Alle menarik gorden kamarnya, melihat hamparan salju yang menutupi rumput disetapak pinggir jalannya. Ini kembali mengingatkan Alle pada rumah masa kecilnya, sebelum pindah bersama ayahnya. Sejak perceraian itu, Alle harus ikut bersama ayahnya. Pengadilan memutus demikian karena Ibu Alle tidak punya penghasilan untuk membesarkan Alle. Sayangnya, keputusan pengadilan itu bukannya membuat Alle betah tinggal bersama ayahnya. Alle sering ditinggal bersama Lori. Sejak saat itu Alle memilih tinggal bersama Lori.

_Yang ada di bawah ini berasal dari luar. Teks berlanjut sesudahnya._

(** * FloorForge: room extraction and the floor-plan hook

    A shallow embedding of two parts of the FloorForge front end:
    - [extractRoomInfo] of [utils/helpers.js], with the three regular
      expressions it builds per room type;
    - the [useFloorPlan] hook of [hooks/useFloorPlan.js]: its five state
      cells, the mount-time loader, the localStorage mirror effect and the
      generate / save / delete callbacks.

    and, beside them, the other text helpers of [utils/helpers.js], the
    remote client of [services/api.js] and the rename handler of the
    page.

    A text is a [string] (a list of [ascii]) holding its UTF-8 encoding,
    except where the code counts UTF-16 code units; numbers that the code
    only stores and prints are exact decimals. *)

From Stdlib Require Import ZArith NArith String Ascii List Bool Lia.
From Stdlib Require Import DecimalString.
From Stdlib Require DecimalFacts DecimalPos DecimalN.
From stdpp Require Import gmap strings.
Import ListNotations.

Local Open Scope string_scope.
Local Open Scope list_scope.

#[local] Set Warnings "-register-all".

(** ** Characters *)

Module Chars.

Definition code (c : ascii) : N := N_of_ascii c.

Definition is_digit (c : ascii) : bool :=
  ((48 <=? code c) && (code c <=? 57))%N.

Definition is_upper (c : ascii) : bool :=
  ((65 <=? code c) && (code c <=? 90))%N.

Definition is_lower (c : ascii) : bool :=
  ((97 <=? code c) && (code c <=? 122))%N.

(** [\w] of a regular expression: letters, digits and the underscore. *)
Definition is_word (c : ascii) : bool :=
  is_digit c || is_upper c || is_lower c || (code c =? 95)%N.

(** [\s] and the characters [String.prototype.trim] strips, on the ASCII
    range: tab, line feed, vertical tab, form feed, carriage return,
    space. *)
Definition is_space (c : ascii) : bool :=
  ((9 <=? code c) && (code c <=? 13) || (code c =? 32))%N.

Definition to_upper (c : ascii) : ascii :=
  if is_lower c then ascii_of_N (code c - 32) else c.

Definition to_lower (c : ascii) : ascii :=
  if is_upper c then ascii_of_N (code c + 32) else c.

Definition digit_value (c : ascii) : N := (code c - 48)%N.

(** The double quote and the backslash, by code. *)
Definition dquote : ascii := ascii_of_N 34.
Definition backslash : ascii := ascii_of_N 92.

End Chars.

(** ** Regular expressions

    The fragment of the JavaScript regular expressions that
    [extractRoomInfo] builds: literal characters, the classes [\d] and
    [\s] under [+], [?], alternation, one capturing group and [\b].  The
    matcher is the backtracking one of the language: greedy quantifiers,
    alternatives tried left to right, and [exec] trying every start
    position from the left. *)

Module Regex.

Inductive regex : Type :=
| REps
| RChar (c : ascii)
| RPlus (cls : ascii -> bool)
| ROpt (r : regex)
| RSeq (r1 r2 : regex)
| RAlt (r1 r2 : regex)
| RGroup (r : regex)
| RWordB.

(** A position in the subject: the character just before it (for [\b]),
    how many characters the attempt has consumed, the text that remains,
    and what group 1 captured so far. *)
Record mstate : Type := MState {
  prev : option ascii;
  pos : nat;
  rest : list ascii;
  cap1 : option (list ascii)
}.

Definition orelse {A} (a b : option A) : option A :=
  match a with Some x => Some x | None => b end.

Gelegar petir membuat Alle syok. Cepat-cepat Alle menutup jendelanya. Alle mengeluarkan laptop dari ranselnya, mencolok kabelnya ke saklar terdekat. Alle kembali melanjutkan skripnya berjam-jam tanpa sadar langit sudah menggelap, dan hujan salju sudah turun.

"Alle?" Vivian masuk tiba-tiba. Membuat Alle terkesiap. "Vivian? Ada apa?"

"Kau tak mendengar ku memanggil mu, jadi ku pikir langsung kemari. Ayo makan."

Alle menutup laptopnya dan ikut bersama Vivian ke dapur. Wanita bertubuh gemuk itu lebih pendek dibandingkan Alle yang cenderung kurus dan tinggi.

"Kau ingin tahu rahasia Will?" Tanya Vivian sambil menuang sup ke mangkuk Alle. "Terima kasih." Kata Alle lalu mulai menyendok sup ke mulutnya. "Ini enak."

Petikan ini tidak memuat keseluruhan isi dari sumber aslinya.